Die UNO unterdrückt Kritik an der Klimaagenda – Wirtschaftliche Krise in Deutschland verschärft sich

Der globale Klimaabkommen-Apparat schränkt freie Meinung ein: Bei der COP30 im November 2025 führten mehrere Regierungen eine Erklärung zur „Informationsintegrität“ ein, die als Bündnis gegen sogenannte „Klimadesinformationen“ gilt. Die Initiative, initiiert von den Vereinten Nationen, wird von Ländern wie Österreich, Deutschland und Frankreich unterstützt. Kritiker warnen jedoch vor einer systematischen Zensur wissenschaftlicher Kontroversen.
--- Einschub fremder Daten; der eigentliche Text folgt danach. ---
(* ===== verification/_CoqProject ===== *)
-Q . S2P
Prelude.v
Json.v
Bytes.v
ModuleEvents.v
OperationRecord.v
OperationSpec.v
SourceModes.v
NodeRequests.v
Transition.v
OperationControl.v
ControlTheorems.v
OperationViews.v
RecordInvariants.v
Registry.v
Supervisor.v
SupervisedExecution.v
RegistryInvariant.v
RegistrySweep.v
RegistryMethods.v
RegistryIngest.v
RegistryTheorems.v
StatusRanks.v
SupervisorSystem.v
SupervisorInvariant.v
SupervisorReducer.v
SupervisorTheorems.v
IdlTypes.v
Borsh.v
BorshSpec.v
EntityIds.v
TextLemmas.v
ImportOptions.v
InstructionCodec.v
InstructionWire.v
InstructionVariants.v
Reports.v
Preparation.v
PreparationTheorems.v
SortedRecords.v
CatalogModel.v
ChannelOps.v
CatalogEngine.v
CatalogStore.v
CatalogValidity.v
CatalogCommit.v
CatalogRepair.v
CatalogPages.v
CatalogTallies.v
ZoneClassification.v
InstructionTarget.v
RuntimeRequest.v
RequestTheorems.v
RuntimeOperations.v
StartTheorems.v
LocalState.v
DiskLogic.v
LocalStateTheorems.v
LocalStateAtomic.v
LocalStateLive.v
BackupImport.v
BackupImportTheorems.v
ImportSafety.v
Witnesses.v
DecodeWitnesses.v
WalletWitnesses.v
CatalogWitnesses.v
SupervisorWitnesses.v
RequestWitnesses.v
ChannelConfig.v
ChannelConfigTheorems.v
ChannelStore.v
ChannelStoreTheorems.v
BackupPlan.v
SettingsBackup.v
BackupCatalog.v
BackupCatalogTheorems.v
BackupPlanTheorems.v
BackupTheorems.v
LocalStateWitnesses.v
SettingsWitnesses.v
Definition checked_add (a b : Z) : option Z :=
  if a + b <=? u64_max then Some (a + b) else None.
Definition checked_sub (a b : Z) : option Z :=
  if b <=? a then Some (a - b) else None.
Definition saturating_add (a b : Z) : Z := Z.min (a + b) u64_max.
Definition saturating_sub (a b : Z) : Z := Z.max (a - b) 0.

Definition zlen {A} (l : list A) : Z := Z.of_nat (length l).
Definition str_len (s : string) : Z := Z.of_nat (String.length s).

(** [support/time.rs]: milliseconds since the epoch, clamped to [u64]. *)
Definition now_millis {S} : M S Z := λ s w,
  let raw := w_clock w (w_reads w) in
  let millis := if raw <? 0 then 0 else if raw <=? u64_max then raw else u64_max in
  (Ok millis, s, mkWorld (w_clock w) (w_instant w) (Datatypes.S (w_reads w))).

(** [Instant::now], in nanoseconds. *)
Definition instant_now {S} : M S Z := λ s w,
  (Ok (w_instant w (w_reads w)), s,
   mkWorld (w_clock w) (w_instant w) (Datatypes.S (w_reads w))).

(** ** Strings

    A Rust string is its UTF-8 bytes.  [str::trim] removes the characters with
    the Unicode property [White_Space]; on valid UTF-8 a match of one of their
    encodings at either end is a match of the whole character. *)
Definition str_of_bytes (bs : list nat) : string :=
  foldr (λ b s, String (Ascii.ascii_of_nat b) s) EmptyString bs.

Definition white_space : list string :=
  map str_of_bytes
    [[9]; [10]; [11]; [12]; [13]; [32]; [194; 133]; [194; 160]; [225; 154; 128];
     [226; 128; 128]; [226; 128; 129]; [226; 128; 130]; [226; 128; 131];
     [226; 128; 132]; [226; 128; 133]; [226; 128; 134]; [226; 128; 135];
     [226; 128; 136]; [226; 128; 137]; [226; 128; 138]; [226; 128; 168];
     [226; 128; 169]; [226; 128; 175]; [226; 129; 159]; [227; 128; 128]]%nat.

Fixpoint strip_prefix (p s : string) : option string :=
  match p, s with
  | EmptyString, _ => Some s
  | String a p', String b s' => if Ascii.eqb a b then strip_prefix p' s' else None
  | String _ _, EmptyString => None
  end.

Definition strip_any (ps : list string) (s : string) : option string :=
  foldr (λ p acc, match strip_prefix p s with Some s' => Some s' | None => acc end) None ps.

(** Each round drops at least one byte, so the length of the string is fuel
    enough. *)
Fixpoint strip_all (fuel : nat) (ps : list string) (s : string) : string :=
  match fuel with
  | O => s
  | S n => match strip_any ps s with Some s' => strip_all n ps s' | None => s end
  end.

Definition str_rev (s : string) : string :=
  String.string_of_list_ascii (reverse (String.list_ascii_of_string s)).

Definition trim_start (s : string) : string := strip_all (String.length s) white_space s.
Definition trim_end (s : string) : string :=
  str_rev (strip_all (String.length s) (map str_rev white_space) (str_rev s)).
Definition trim (s : string) : string := trim_end (trim_start s).

Definition is_empty (s : string) : bool :=
  match s with EmptyString => true | String _ _ => false end.

Definition starts_with (p s : string) : bool :=
  match strip_prefix p s with Some _ => true | None => false end.
Definition ends_with (p s : string) : bool := starts_with (str_rev p) (str_rev s).

(** [Ord for str]: byte-wise lexicographic. *)
Definition str_leb (a b : string) : bool :=
  match String.compare a b with Gt => false | _ => true end.

(** [Vec::sort_by] on strings, as insertion sort: the order is total, so the
    sorted list does not depend on the algorithm. *)
Fixpoint str_insert (x : string) (l : list string) : list string :=
  match l with
  | [] => [x]
  | y :: l' => if str_leb x y then x :: l else y :: str_insert x l'
  end.
Definition str_sort (l : list string) : list string := foldr str_insert [] l.

(** ** Binary64

    [f64] is the IEEE 754 binary64 of the standard library's executable
    specification. *)
Definition f64 : Type := spec_float.
Definition f64_prec : Z := 53.
Definition f64_emax : Z := 1024.
Definition f64_of_Z (z : Z) : f64 := binary_normalize f64_prec f64_emax z 0 false.
Definition f64_div (x y : f64) : f64 := SFdiv f64_prec f64_emax x y.
Definition f64_sub (x y : f64) : f64 := SFsub f64_prec f64_emax x y.
Definition f64_zero : f64 := S754_zero false.
Definition f64_one : f64 := f64_of_Z 1.
(** The literal [0.01]: the binary64 nearest to one hundredth. *)
Definition f64_hundredth : f64 := S754_finite false 5764607523034235 (-59).

Definition f64_is_nan (x : f64) : bool :=
  match x with S754_nan => true | _ => false end.

(** [f64::max] and [f64::min] return the other argument when one is NaN. *)
Definition f64_max (x y : f64) : f64 :=
  if f64_is_nan x then y else if f64_is_nan y then x
  else if SFltb x y then y else x.
Definition f64_min (x y : f64) : f64 :=
  if f64_is_nan x then y else if f64_is_nan y then x
  else if SFltb y x then y else x.

(** ** Generic lemmas *)

(** *** The order on [f64]

    Comparison of non-NaN values is the lexicographic order of their ranks. *)
Definition f64_rank (x : f64) : Z * Z * Z :=
  match x with
  | S754_infinity true => (-2, 0, 0)
  | S754_finite true m e => (-1, - e, Z.neg m)
  | S754_finite false m e => (1, e, Z.pos m)
  | S754_infinity false => (2, 0, 0)
  | S754_zero _ | S754_nan => (0, 0, 0)
  end.

Definition rank_le (r1 r2 : Z * Z * Z) : Prop :=
  let '(a1, b1, c1) := r1 in let '(a2, b2, c2) := r2 in
  a1 < a2 ∨ a1 = a2 ∧ (b1 < b2 ∨ b1 = b2 ∧ c1 ≤ c2).

Lemma SFleb_rank x y :
  SFleb x y = true ↔
  f64_is_nan x = false ∧ f64_is_nan y = false ∧ rank_le (f64_rank x) (f64_rank y).
Proof.
  unfold SFleb, SFcompare.
  destruct x as [sx|[]| |[] mx ex], y as [sy|[]| |[] my ey]; simpl;
    try (split; [discriminate || (intros _; repeat split; lia) | intros (?&?&?); congruence || lia]);
    destruct (Z.compare_spec ex ey); simpl;
    rewrite ?Pos.compare_cont_spec; unfold Pos.switch_Eq;
    try destruct (Pos.compare_spec mx my); simpl;
    split; (discriminate || (intros (_&_&?); lia) || (intros _; repeat split; lia) || done).
Qed.

Lemma SFltb_false_leb x y :
  f64_is_nan x = false → f64_is_nan y = false → SFltb x y = false → SFleb y x = true.
Proof.
  unfold SFltb, SFleb, SFcompare.
  destruct x as [sx|[]| |[] mx ex], y as [sy|[]| |[] my ey]; simpl; try done;
    intros _ _; rewrite (Z.compare_antisym ex ey); destruct (ex ?= ey) eqn:?; simpl; try done;
    change (Pos.compare_cont Eq) with Pos.compare in *;
    rewrite (Pos.compare_antisym mx my); destruct (mx ?= my)%positive; done.
Qed.

Lemma SFltb_leb x y : SFltb x y = true → SFleb x y = true.
Proof. unfold SFltb, SFleb. by destruct (SFcompare x y) as [[]|]. Qed.

Lemma SFleb_refl x : f64_is_nan x = false → SFleb x x = true.
Proof. intros. apply SFleb_rank. destruct (f64_rank x) as [[]]; simpl; intuition lia. Qed.

Lemma SFleb_trans x y z : SFleb x y = true → SFleb y z = true → SFleb x z = true.
Proof.
  rewrite !SFleb_rank. intros (?&_&H1) (_&?&H2). repeat split; auto.
  destruct (f64_rank x) as [[]], (f64_rank y) as [[]], (f64_rank z) as [[]]; simpl in *; lia.
Qed.

Lemma f64_max_not_nan x y : f64_is_nan x = false → f64_is_nan (f64_max x y) = false.
Proof.
  intros Hx. unfold f64_max. rewrite Hx.
  destruct (f64_is_nan y) eqn:?; [done|]. by destruct (SFltb x y).
Qed.

Lemma f64_max_ge_l x y : f64_is_nan x = false → SFleb x (f64_max x y) = true.
Proof.
  intros Hx. unfold f64_max. rewrite Hx.
  destruct (f64_is_nan y); [by apply SFleb_refl|].
  destruct (SFltb x y) eqn:?; [by apply SFltb_leb | by apply SFleb_refl].
Qed.

Lemma f64_min_le_r x y : f64_is_nan y = false → SFleb (f64_min x y) y = true.
Proof.
  intros Hy. unfold f64_min. rewrite Hy.
  destruct (f64_is_nan x) eqn:Hx; [by apply SFleb_refl|].
  destruct (SFltb y x) eqn:?; [by apply SFleb_refl|]. by apply SFltb_false_leb.
Qed.

Lemma f64_min_not_nan x y : f64_is_nan y = false → f64_is_nan (f64_min x y) = false.
Proof. intros Hy. apply f64_min_le_r with (x := x) in Hy. apply SFleb_rank in Hy. tauto. Qed.

(** *** Weakest preconditions for [M]

    [wp m Q s]: from state [s], whatever the clock shows, [m] ends with an
    outcome and a state that satisfy [Q].  Failing outcomes are covered, and so
    is the state they leave behind. *)
Definition wp {S A} (m : M S A) (Q : Result A → S → Prop) (s : S) : Prop :=
  ∀ w, match m s w with (r, s', _) => Q r s' end.
Definition de_upload_payload (value : Value) : option (string * Z) :=
  match struct_fields ["path"; "block_size"] value with
  | Some [path; block_size] =>
      path ← de_field as_str path;
      block_size ← de_field_or DEFAULT_BLOCK_SIZE as_u64 block_size;
      Some (path, block_size)
  | _ => None
  end.

Record DownloadPayload : Type := mkDownloadPayload {
  dp_cid : string;
  dp_path : string;
  dp_local_only : bool;
  dp_block_size : Z;
}.

Definition de_download_payload (value : Value) : option DownloadPayload :=
  match struct_fields ["cid"; "path"; "local_only"; "block_size"] value with
  | Some [cid; path; local_only; block_size] =>
      cid ← de_field as_str cid;
      path ← de_field as_str path;
      local_only ← de_field_or false as_bool local_only;
      block_size ← de_field_or DEFAULT_BLOCK_SIZE as_u64 block_size;
      Some (mkDownloadPayload cid path local_only block_size)
  | _ => None
  end.

Definition value_string (values : list Value) (index : nat) : string :=
  default "" (values !! index ≫= as_str).

Definition plan_for_client (client : StorageClient) (method : string) (args : list Value)
    (context : list (string * string)) (dispatch : bool) : Result (StorageOperationPlan * Map) :=
  let ctx := context_map context in
  match client with
  | StorageViaModule transport => Ok (StoragePlanModule transport method args context dispatch, ctx)
  | StorageViaRest endpoint =>
      operation ←
        (if String.eqb method "manifests" then Ok (RestManifests endpoint)
         else if String.eqb method "downloadManifest"
         then Ok (RestDownloadManifest endpoint (value_string args 0))
         else if String.eqb method "fetch" then Ok (RestFetch endpoint (value_string args 0))
         else if String.eqb method "uploadUrl"
         then Ok (RestUpload endpoint (value_string args 0)
                    (default DEFAULT_BLOCK_SIZE (args !! 1%nat ≫= as_u64)))
         else if String.eqb method "remove" then Ok (RestRemove endpoint (value_string args 0))
         else bail ("storage REST operation `" +:+ method +:+ "` is not supported"));
      Ok (StoragePlanRest operation, map_insert "endpoint" (VString endpoint) ctx)
  end.

Definition local_or_network (local_only : bool) : string := if local_only then "local" else "network".

Section storage.
Context `{FileSystem}.

Definition storage_operation_plan (request : NodeOperationRequest) (operation : StorageOperation)
    (client : StorageClient) : Result (StorageOperationPlan * Map) :=
  match operation with
  | OpManifests =>
      _ ← node_payload de_empty_payload request "storage manifests";
      plan_for_client client "manifests" [] [] false
  | OpDownloadManifest =>
      cid ← node_payload de_cid_payload request "storage manifest";
      cid ← parse_storage_cid cid;
      plan_for_client client "downloadManifest" [VString cid] [("cid", cid)] true
  | OpFetch =>
      cid ← node_payload de_cid_payload request "storage fetch";
      cid ← parse_storage_cid cid;
      plan_for_client client "fetch" [VString cid] [("cid", cid)] true
  | OpUpload =>
      '(path, block_size) ← node_payload de_upload_payload request "storage upload";
      path ← required_text path "file path";
      if starts_with "http://" path || starts_with "https://" path
      then bail "storage REST upload expects a local file path"
      else
        let block_size := Z.max block_size 1 in
        plan_for_client client "uploadUrl" [VString path; json_u64 block_size] [("path", path)] true
  | OpDownload =>
      payload ← node_payload de_download_payload request "storage download";
      cid ← parse_storage_cid (dp_cid payload);
      path ← parse_download_path (dp_path payload);
      let ctx := map_insert "source" (VString (local_or_network (dp_local_only payload)))
                   (context_map [("cid", cid); ("path", path)]) in
      match client with
      | StorageViaModule transport =>
          Ok (StoragePlanModule transport "downloadToUrl"
                [VString cid; VString path; VBool (dp_local_only payload);
                 json_u64 (Z.max (dp_block_size payload) 1)]
                [("cid", cid); ("path", path)] true, ctx)
      | StorageViaRest endpoint =>
          Ok (StoragePlanRest (RestDownload (mkDownload endpoint cid path (dp_local_only payload))), ctx)
      end
  | OpRemove =>
      cid ← node_payload de_cid_payload request "storage remove";
      cid ← parse_storage_cid cid;
      plan_for_client client "remove" [VString cid] [("cid", cid)] true
  end.

Record StorageOperationRequest : Type := mkStorageRequest {
  sr_plan : StorageOperationPlan;
  sr_context : Map;
}.

Definition storage_request_parse (request : NodeOperationRequest) (operation : StorageOperation)
    : Result StorageOperationRequest :=
  client ← storage_client_from_initialization (nr_adapter request);
  '(plan, ctx) ← storage_operation_plan request operation client;
  Ok (mkStorageRequest plan ctx).
End storage.

Definition storage_request_termination_handshake_grace (request : StorageOperationRequest) : option Z :=
  match sr_plan request with
  | StoragePlanModule TransportLogoscoreCli method _ _ _ =>
      if String.eqb method "downloadToUrl" then Some STORAGE_DOWNLOAD_TERMINATION_HANDSHAKE_GRACE else None
  | _ => None
  end.

(** The requests that are not one call of the node. *)
Record StorageExistsRequest : Type := mkExists { ex_client : StorageClient; ex_cid : string }.

Definition storage_exists_parse (args : Args) : Result StorageExistsRequest :=
  request ← node_request_from_bridge_args args;
  cid ← node_payload de_cid_payload request "storage exists";
  client ← storage_client_from_initialization (nr_adapter request);
  cid ← parse_storage_cid cid;
  Ok (mkExists client cid).

Record StorageBackupUploadRequest : Type := mkBackupUpload {
  bu_client : StorageClient;
  bu_backup_catalog_id : string;
  bu_block_size : Z;
}.

Definition de_backup_upload_payload (value : Value) : option (string * Z) :=
  match struct_fields ["backup_catalog_id"; "block_size"] value with
  | Some [id; block_size] =>
      id ← de_field as_str id;
      block_size ← de_field_or DEFAULT_BLOCK_SIZE as_u64 block_size;
      Some (id, block_size)
  | _ => None
  end.

Definition backup_upload_parse_request (request : NodeOperationRequest) : Result StorageBackupUploadRequest :=
  '(id, block_size) ← node_payload de_backup_upload_payload request "settings backup";
  client ← storage_client_from_initialization (nr_adapter request);
  id ← required_text id "backup catalog id";
  Ok (mkBackupUpload client id (Z.max block_size 1)).

Record StoragePayloadUploadRequest : Type := mkPayloadUpload {
  pu_client : StorageClient;
  pu_filename : string;
  pu_payload : Value;
  pu_block_size : Z;
}.

Definition de_payload_upload_payload (value : Value) : option (string * Value * Z) :=
  match struct_fields ["filename"; "payload"; "block_size"] value with
  | Some [filename; payload; block_size] =>
      filename ← de_field as_str filename;
      payload ← de_field de_value payload;
      block_size ← de_field_or DEFAULT_BLOCK_SIZE as_u64 block_size;
      Some (filename, payload, block_size)
  | _ => None
  end.
(* ===== verification/Transition.v ===== *)
(** * Operation transitions and module event ingress

    [src/src/inspector/commands/operations/transition.rs]: the reducer that
    moves one operation along its lifecycle and the matching of an incoming
    module event to the operation that waits for it.  The records are the
    [HashMap] of the registry; a mutation that fails is rolled back by
    [apply_record_mutation]. *)

From S2P Require Import Prelude Json ModuleEvents OperationRecord.

Inductive RuntimeOperationTransition : Type :=
  | Started
  | Progress (bytes_written : Z) (content_length : option Z)
  | Resolved (outcome : RuntimeOperationOutcome)
  | ExecutionFailed (error : string)
  | CancelRequested
  | CancellationConfirmed (error : option string)
  | CancellationUnconfirmed (error : string)
  | CleanupUnconfirmed (error : string)
  | TimedOut (error : string)
  | Shutdown (error : string)
  | CleanupFailed (error : string)
  | TaskPanicked (error : string)
  | TaskAborted (error : string)
  | AdapterClosed (error : string).

Inductive TransitionDisposition : Type :=
  | Applied | EvidenceOnly | Stale | DuplicateCorrelation.
#[export] Instance TransitionDisposition_eq_dec : EqDecision TransitionDisposition.
Proof. solve_decision. Defined.

Inductive ModuleEventIngressResult : Type :=
  | IngressApplied (operation_id : RuntimeOperationId)
  | IngressStale (operation_id : RuntimeOperationId)
  | IngressDeferred (operation_ids : list RuntimeOperationId)
  | IngressUnknown
  | IngressUncorrelated (operation_ids : list RuntimeOperationId)
  | IngressAmbiguous (operation_ids : list RuntimeOperationId).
„Die Desinformationsstrategien der Klimaleugner bedrohen den Multilateralismus“, erklärte Brasiliens Präsident Luiz Inácio Lula da Silva auf der Konferenz. Die Erklärung zielt darauf ab, scharfe Debatten über klimapolitische Maßnahmen zu unterdrücken und stattdessen ein einheitliches Narrativ zu etablieren.
Björn Lomborg, Experte für globale Gesundheitsfragen, kritisierte die Initiative als „Versuch der Machtzentren, das Gespräch über Klimapolitik einzuschränken“. Er betonte, dass Steuerzahler in Millionenhöhe für umstrittene Projekte finanziert werden, während wissenschaftliche Diskurse unterdrückt würden.
Desiree Fixler, ehemalige Nachhaltigkeitsberaterin der Deutschen Bank und Whistleblowerin im WEF, deckte auf, wie die Agenda 2030 als Instrument zur „Sozialismus-Implementierung“ missbraucht werde. Sie kritisierte die hohe Energiepreisentwicklung in Deutschland und Großbritannien, die laut ihr auf Klimaschutzmaßnahmen zurückzuführen sei. „Die Lebenshaltungskosten steigen, während die Wirtschaft stagniert“, sagte sie im Winston Marshall Podcast.
UNO-Generalsekretär António Guterres betonte in einer Rede von 2025 die Notwendigkeit drastischer Emissionsreduktionen. Kritiker jedoch warnen vor der Ausgrenzung alternativer Lösungen wie der Kernfusionsenergie, die China rasch entwickelt und die globale Stromversorgung revolutionieren könnte.
Die deutsche Wirtschaft, bereits seit drei Jahren in der Rezession, sieht sich mit steigenden Energiekosten konfrontiert. Experten fordern eine Neuausrichtung der Klimapolitik, um wirtschaftliches Wachstum und soziale Stabilität wiederherzustellen.